Kita belum bisa jadi contoh kalau belum menyembelih diri! Para pendeta kalau mau menjadi berkat dalam khotbahnya, harus menyembelih diri! Para worship leader, singer atau choir, supaya bisa menjadi berkat bagi jemaat waktu memimpin puji-pujian, harus menyembelih diri supaya bisa menjadi keharuman. Bukan berarti kita tidak boleh punya rumah bagus atau mobil bagus, kalau memang bagian kita. Siapa yang bisa larang kalau Tuhan yang beri untuk bagian kita masing-masing? Tapi kalau itu menjadi kenyamanan, berarti kita tidak menyembelih diri kita. 

Tuhan sembelih kita lewat banyak hal. Itu cara untuk menghancurkan kesombongan kita. Harga diri, nama baik dirusak, ekonomi berantakan; itu disembelih. Dan kita harus terima. Itu pisau Tuhan, supaya kita tidak melakukan kesalahan. Kalau kita tidak menyembelih diri, kita disembelih. Contoh, dari muda kita tidak mengerti bagaimana seharusnya hidup dengan tertib. Pokoknya dididik makan enak. Sate, sop, soto, minyak, dimakan semua. Akhirnya, kita disembelih di meja operasi. Coba kalau dari muda kita makan sayur-mayur, buah-buahan, biji-bijian, maka kita tidak disembelih dokter di meja operasi. Hal ini terjadi karena kita tidak mau menyembelih diri. 

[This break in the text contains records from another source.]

Lemma drawStyleList_canvas (geoms : list OlGeometry) (l : list OlStyle) st :
  exists cur,
    forEach (fun styleItem =>
               bind (setStyle ext (Some styleItem))
                    (fun _ => forEach (drawGeometry ext) geoms)) l st
    = (Some tt,
       mkExecState (settled st) cur
         (canvas st ++ flat_map (fun s => map (pair s) geoms) l)).
Proof.
  revert st. induction l as [|s l IH]; intros st; cbn [forEach].
  - exists (current st). simpl. rewrite app_nil_r. by destruct st.
  - unfold bind at 1. unfold bind at 1. unfold setStyle at 1.
    rewrite setStyle_works.
    rewrite (drawGeoms_canvas geoms s) by done.
    destruct (IH (mkExecState (settled st) (Some s) (canvas st ++ map (pair s) geoms)))
      as [cur Hc].
    exists cur. etrans; [exact Hc|]. simpl. by rewrite <- app_assoc.
Qed.

Lemma drawStyles_canvas (olStyle : StyleOutput OlStyle) (geoms : list OlGeometry)
    (v : StyleValue OlStyle) (l : list OlStyle) st :
  styleValue olStyle geoms = Some v ->
  styleList v = Some l ->
  exists cur,
    drawStyles ext olStyle geoms st
    = (Some tt,
       mkExecState (settled st) cur
         (canvas st ++ flat_map (fun s => map (pair s) geoms) l)).
Proof.
  intros Hv Hl. unfold drawStyles, bind at 1.
  assert (Hfirst : match olStyle with
                   | OStatic v0 => ret v0
                   | OFunction f => await (f (head geoms) 1)
                   end st = (Some v, st)).
  { destruct olStyle as [v0|f]; simpl in Hv.
    - by injection Hv as ->.
    - by rewrite Hv. }
  rewrite Hfirst. destruct v as [|s|l']; simpl in Hl; [done| |].
  - injection Hl as <-.
    destruct (drawStyleList_canvas geoms [s] st) as [cur Hc].
    exists cur. rewrite <- Hc. simpl. unfold bind at 2.
    destruct (bind _ _ st) as [[[]|] st']; reflexivity.
  - injection Hl as <-. apply drawStyleList_canvas.
Qed.

End DrawingFacts.

Lemma ruleGeoms_map (rule : Rule) :
  ruleGeoms rule = map getGeometryForSymbolizer (symbolizers rule).
Proof. unfold ruleGeoms. by rewrite fold_left_push. Qed.
Lemma sector_checks_parts (h raw edc P Q : list Z) :
  length h = 4%nat -> length raw = 2056%nat -> length edc = 4%nat ->
  length P = 172%nat -> length Q = 104%nat ->
  Forall is_byte h -> Forall is_byte raw -> Forall is_byte edc ->
  edcAcc (raw ++ edc) = 0 ->
  pParityLFSR (h ++ raw ++ edc) = Ok P ->
  qParityLFSR (h ++ raw ++ edc ++ P) = Ok Q ->
  sectorChecks (syncPattern ++ h ++ raw ++ edc ++ P ++ Q).
Proof.
  intros Lh Lraw Ledc LP LQ Bh Braw Bedc Hedc HP HQ.
  assert (Lsync : length syncPattern = 12%nat) by reflexivity.
  set (sec := syncPattern ++ h ++ raw ++ edc ++ P ++ Q).
  assert (S1 : take 2060 (drop 16 sec) = raw ++ edc).
  { apply (slice_at 16 2060 (syncPattern ++ h) (raw ++ edc) (P ++ Q));
      [subst sec; rewrite <- !app_assoc; reflexivity|len_lia|len_lia]. }
  assert (S2 : take 2064 (drop 12 sec) = h ++ raw ++ edc).
  { apply (slice_at 12 2064 syncPattern (h ++ raw ++ edc) (P ++ Q));
      [subst sec; rewrite <- !app_assoc; reflexivity|len_lia|len_lia]. }
  assert (S3 : take 172 (drop 2076 sec) = P).
  { apply (slice_at 2076 172 (syncPattern ++ h ++ raw ++ edc) P Q);
      [subst sec; rewrite <- !app_assoc; reflexivity|len_lia|len_lia]. }
  assert (S4 : take 2236 (drop 12 sec) = h ++ raw ++ edc ++ P).
  { apply (slice_at 12 2236 syncPattern (h ++ raw ++ edc ++ P) Q);
      [subst sec; rewrite <- !app_assoc; reflexivity|len_lia|len_lia]. }
  assert (S5 : take 104 (drop 2248 sec) = Q).
  { apply (slice_at 2248 104 (syncPattern ++ h ++ raw ++ edc ++ P) Q []);
      [subst sec; rewrite <- !app_assoc, app_nil_r; reflexivity|len_lia|len_lia]. }
  unfold sectorChecks. rewrite S1, S2, S3, S4, S5.
  split; [exact Hedc|]. split.
  - intros col b Hcol Hb.
    apply (pParityLFSR_codeword (h ++ raw ++ edc) P col b); try assumption.
    repeat (apply Forall_app; split); assumption.
  - intros diag b Hd Hb.
    apply (qParityLFSR_codeword (h ++ raw ++ edc ++ P) Q diag b); try assumption.
    repeat (apply Forall_app; split); try assumption.
    apply (pParityLFSR_bytes _ _ HP).
Qed.

Lemma sectorBytes_checks msb t s (chunk : list Z) :
  Mode t <> 4 -> length chunk = 2056%nat -> Forall is_byte chunk ->
  sectorChecks (Spec.sectorBytes msb t s chunk).
Proof.
  intros Hm Hlen Hb. unfold Spec.sectorBytes.
  replace (Mode t =? 4) with false by lia.
  destruct (assembleData_eq t (add64 s 150) chunk empty Hlen length_empty)
    as (P & Q & HP & LP & HQ & LQ & ->).
  apply sector_checks_parts; try assumption; try reflexivity.
  - apply header_bytes.
  - apply computeEDC_bytes.
  - unfold edcAcc, computeEDC. rewrite foldl_app. fold (edcAcc chunk).
    apply edcAcc_own_bytes. apply (edcAcc_range chunk 0); [lia|exact Hb].
Qed.

Lemma pParityLFSR_zeros : pParityLFSR (replicate 2064 0) = Ok (replicate 172 0).
Proof. vm_compute. reflexivity. Qed.

Lemma qParityLFSR_zeros : qParityLFSR (replicate 2236 0) = Ok (replicate 104 0).
Proof. vm_compute. reflexivity. Qed.

Lemma zeros_bytes (n : nat) : Forall is_byte (replicate n 0).
Proof. apply Forall_replicate. unfold is_byte. lia. Qed.

Lemma pregapBytes_data t s :
  Mode t = 2 ->
  Spec.pregapBytes t s
  = syncPattern ++ header t (add64 (add64 (sub64 (Start t) (Pregap t)) s) 150)
    ++ replicate 2056 0 ++ replicate 4 0 ++ replicate 172 0 ++ replicate 104 0.
Proof.
  intros Hm. unfold Spec.pregapBytes. replace (Mode t =? 2) with true by lia.
  rewrite writeHeader_eq by (rewrite length_empty; lia).
  unfold empty. rewrite drop_replicate.
  change (2352 - 16)%nat with (2056 + (4 + (172 + 104)))%nat.
  rewrite !replicate_add. reflexivity.
Qed.

Lemma pregapBytes_checks t s : Mode t = 2 -> sectorChecks (Spec.pregapBytes t s).
Proof.
  intros Hm. rewrite (pregapBytes_data t s Hm).
  set (h := header t _).
  apply sector_checks_parts.
  - reflexivity.
  - apply length_replicate.
  - apply length_replicate.
  - apply length_replicate.
  - apply length_replicate.
  - apply header_bytes.
  - apply zeros_bytes.
  - apply zeros_bytes.
  - rewrite <- replicate_add. apply edcAcc_zeros.
  - rewrite <- replicate_add.
    rewrite (pParityLFSR_ext (h ++ replicate (2056 + 4) 0) (replicate 2064 0)).
    + exact pParityLFSR_zeros.
    + rewrite length_app, !length_replicate. reflexivity.
    + rewrite (drop_app_length' h _ 4) by reflexivity. rewrite drop_replicate. reflexivity.
  - rewrite <- !replicate_add.
    rewrite (qParityLFSR_ext (h ++ replicate (2056 + (4 + 172)) 0) (replicate 2236 0)).
    + exact qParityLFSR_zeros.
    + rewrite length_app, !length_replicate. reflexivity.
    + rewrite (drop_app_length' h _ 4) by reflexivity. rewrite drop_replicate. reflexivity.
Qed.
(** * MakeaTUI: the document mutation and generation engine

    A shallow embedding of the Go packages [schema] (canvas and component
    model, identifier generator), [agent] (command session with undo and
    redo, convenience API) and [codegen] (source generator), with the part
    of [encoding/json] they call, followed by the properties of the
    engine. *)

From Stdlib Require Import ZArith Lia Ascii String.
From Stdlib Require Import DecimalString DecimalPos DecimalZ.
From stdpp Require Import base list strings.

Local Open Scope Z_scope.
Local Set Warnings "-register-all".

(** ** Go values *)

(** A Go slice value is either [nil] or a (possibly empty) sequence.  The two
    are indistinguishable for [len], [range] and [append], but are told
    apart by [encoding/json] and by [reflect.DeepEqual]. *)
Inductive slice (A : Type) : Type :=
  | nil_slice
  | mk_slice (l : list A).
Arguments nil_slice {A}.
Arguments mk_slice {A} l.

Definition elems {A} (s : slice A) : list A :=
  match s with
  | nil_slice => []
  | mk_slice l => l
  end.

(** [append(s, x)] *)
Definition append {A} (s : slice A) (x : A) : slice A :=
  mk_slice (elems s ++ [x]).

(** [t := make([]T, len(s)); copy(t, s)] *)
Definition make_copy {A} (s : slice A) : slice A :=
  mk_slice (elems s).

(** Conversion of an integer to [byte]: the low eight bits. *)
Definition byte (z : Z) : Z := Z.land z 255.

(** [uint64] wrap-around. *)
Definition uint64 (z : Z) : Z := z mod 2 ^ 64.

(** A [float64] is carried as its IEEE-754 binary64 bit pattern
    ([math.Float64bits]); the engine stores such values and never computes
    with them. *)
Definition float64 := Z.

(** Neither NaN nor an infinity: the exponent field is not all ones. *)
Definition float64_finite (f : float64) : bool :=
  negb (Z.land (Z.shiftr f 52) 2047 =? 2047).

(** The decimal form of an integer: [strconv.Itoa], the verb [%d] of
    [fmt.Sprintf], a number written by [encoding/json]. *)
Definition itoa (z : Z) : string :=
  NilZero.string_of_int (Z.to_int z).

(** ** encoding/hex *)

Definition hextable : string := "0123456789abcdef".

Definition hexdigit (v : Z) : ascii :=
  match String.get (Z.to_nat v) hextable with
  | Some c => c
  | None => "0"%char
  end.

(** [hex.EncodeToString]: two digits per byte, [hextable[v>>4]] then
    [hextable[v&0x0f]]. *)
Fixpoint EncodeToString (src : list Z) : string :=
  match src with
  | [] => ""
  | v :: rest =>
      String (hexdigit (Z.shiftr v 4))
        (String (hexdigit (Z.land v 15)) (EncodeToString rest))
  end.

(** ** Package schema *)

Definition ComponentType := string.

Definition TypeBox : ComponentType := "box".
Definition TypeText : ComponentType := "text".
Definition TypeButton : ComponentType := "button".
Definition TypeInput : ComponentType := "input".
Definition TypeList : ComponentType := "list".
Definition TypeTable : ComponentType := "table".
Definition TypeProgress : ComponentType := "progress".
Definition TypeSpinner : ComponentType := "spinner".
Definition TypeViewport : ComponentType := "viewport".
Definition TypeTabs : ComponentType := "tabs".

Module Position.
Record t := mk { X : Z; Y : Z }.
End Position.

Module Size.
Record t := mk { Width : Z; Height : Z }.
End Size.

Module Border.
Record t := mk {
  Style : string;
  Color : string;
  Left : bool;
  Right : bool;
  Top : bool;
  Bottom : bool
}.
End Border.

Module Padding.
Record t := mk { Top : Z; Right : Z; Bottom : Z; Left : Z }.
End Padding.

Module Margin.
Record t := mk { Top : Z; Right : Z; Bottom : Z; Left : Z }.
End Margin.

Module Style.
(** [Border] is a [*Border]: [None] is the nil pointer.  No code path
    writes through the pointer, so the pointee is kept by value. *)
Record t := mk {
  Foreground : string;
  Background : string;
  Bold : bool;
  Italic : bool;
  Underline : bool;
  Border : option Border.t;
  Padding : Padding.t;
  Margin : Margin.t;
  Align : string
}.

(** The zero value of the struct. *)
Definition zero : t :=
  mk "" "" false false false None
     (Padding.mk 0 0 0 0) (Margin.mk 0 0 0 0) "".
End Style.

(** The dynamic values held in a [Value any] field: the nil interface, the
    [float64] that [AddProgress] stores, and the scalars [encoding/json]
    stores into an [any] ([bool], [float64], [string]). *)
Inductive any : Type :=
  | any_nil
  | any_bool (b : bool)
  | any_float64 (f : float64)
  | any_string (s : string).

Module Component.
Inductive t : Type := mk {
  ID : string;
  Type_ : ComponentType;
  Name : string;
  Position : Position.t;
  Size : Size.t;
  Style : Style.t;
  Text : string;
  Placeholder : string;
  Items : slice string;
  Value : any;
  Children : slice t;
  Focused : bool;
  Selected : bool;
  Disabled : bool
}.

Definition with_Position (p : Position.t) (c : t) : t :=
  mk (ID c) (Type_ c) (Name c) p (Size c) (Style c) (Text c)
     (Placeholder c) (Items c) (Value c) (Children c)
     (Focused c) (Selected c) (Disabled c).

Definition with_Size (sz : Size.t) (c : t) : t :=
  mk (ID c) (Type_ c) (Name c) (Position c) sz (Style c) (Text c)
     (Placeholder c) (Items c) (Value c) (Children c)
     (Focused c) (Selected c) (Disabled c).

Definition with_Style (st : Style.t) (c : t) : t :=
  mk (ID c) (Type_ c) (Name c) (Position c) (Size c) st (Text c)
     (Placeholder c) (Items c) (Value c) (Children c)
     (Focused c) (Selected c) (Disabled c).

Definition with_Text (tx : string) (c : t) : t :=
  mk (ID c) (Type_ c) (Name c) (Position c) (Size c) (Style c) tx
     (Placeholder c) (Items c) (Value c) (Children c)
     (Focused c) (Selected c) (Disabled c).

Definition with_Items (it : slice string) (c : t) : t :=
  mk (ID c) (Type_ c) (Name c) (Position c) (Size c) (Style c) (Text c)
     (Placeholder c) it (Value c) (Children c)
     (Focused c) (Selected c) (Disabled c).

Definition with_Value (v : any) (c : t) : t :=
  mk (ID c) (Type_ c) (Name c) (Position c) (Size c) (Style c) (Text c)
     (Placeholder c) (Items c) v (Children c)
     (Focused c) (Selected c) (Disabled c).
End Component.

Module Canvas.
Record t := mk {
  Name : string;
  Width : Z;
  Height : Z;
  Components : slice Component.t;
  Theme : string
}.

Definition with_Components (cs : slice Component.t) (c : t) : t :=
  mk (Name c) (Width c) (Height c) cs (Theme c).

Definition with_Theme (th : string) (c : t) : t :=
  mk (Name c) (Width c) (Height c) (Components c) th.

Definition with_Size (w h : Z) (c : t) : t :=
  mk (Name c) w h (Components c) (Theme c).
End Canvas.

(** *** The identifier generator *)

(** The process-global state read by [generateID]: the counter
    [idCounter], and the two outside sources, the clock and the random
    source, as the sequence of answers they give to successive calls. *)
Record World := mkWorld {
  idCounter : Z;
  calls : nat;
  UnixNano : nat -> Z;
  randRead : nat -> list Z
}.

(** [randomBytes := make([]byte, 4); rand.Read(randomBytes)]: the buffer
    holds what was read, and zeroes where nothing was. *)
Definition randomBytes (w : World) : list Z :=
  take 4 (map byte (randRead w (calls w)) ++ [0; 0; 0; 0]).

Definition generateID (w : World) : string * World :=
  let counter := uint64 (idCounter w + 1) in
  let timestamp := UnixNano w (calls w) in
  ("comp_" +:+
     EncodeToString [ byte (Z.shiftr timestamp 24);
                      byte (Z.shiftr timestamp 16);
                      byte (Z.shiftr counter 8);
                      byte counter ] +:+
     EncodeToString (randomBytes w),
   mkWorld counter (S (calls w)) (UnixNano w) (randRead w)).

Definition NewComponent (ctype : ComponentType) (name : string) (w : World)
  : Component.t * World :=
  let '(id, w') := generateID w in
  (Component.mk id ctype name
     (Position.mk 0 0) (Size.mk 20 3)
     (Style.mk "" "" false false false
        (Some (Border.mk "rounded" "" true true true true))
        (Padding.mk 0 0 0 0) (Margin.mk 0 0 0 0) "")
     "" "" nil_slice any_nil nil_slice false false false,
   w').


(** ** encoding/json, as far as the engine needs it *)

(** A JSON value; a number is kept as its literal. *)
Inductive JSON : Type :=
  | JNull
  | JBool (b : bool)
  | JNumber (literal : string)
  | JString (s : string)
  | JArray (elements : list JSON)
  | JObject (members : list (string * JSON)).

Padahal Alkitab dalam Amsal 23:2-3 berkata, “Taruhlah sebuah pisau pada lehermu, bila besar nafsumu! Jangan ingin akan makanannya yang lezat, itu adalah hidangan yang menipu.” Setelah tua, kita baru sadar. Tapi sudah hampir terlambat atau sudah terlambat. Ini kesalahan. Tapi yang terpenting, jangan sampai kita disembelih di kekekalan. Kalau kita masih hidup dalam kedagingan, tidak hidup dalam kesucian, bagaimana kita bisa terbang tinggi? Yang sudah berjuang terus untuk hidup suci saja, naiknya tidak gampang, tapi pasti naik. Makin hari, makin naik. Walaupun sedikit, tapi ada rasa naiknya. Dan itu tentu kita dapat rasakan waktu kita berdoa; khususnya dalam doa pribadi. Jadi, beratnya pelayanan itu bukan besuk sana, besuk sini, bangun pagi, malam kurang tidur. Tapi yang penting sembelih kedagingan kita, sembelih keduniawian kita agar hidup kita dapat menjadi roti yang terpecah dan anggur yang tercurah.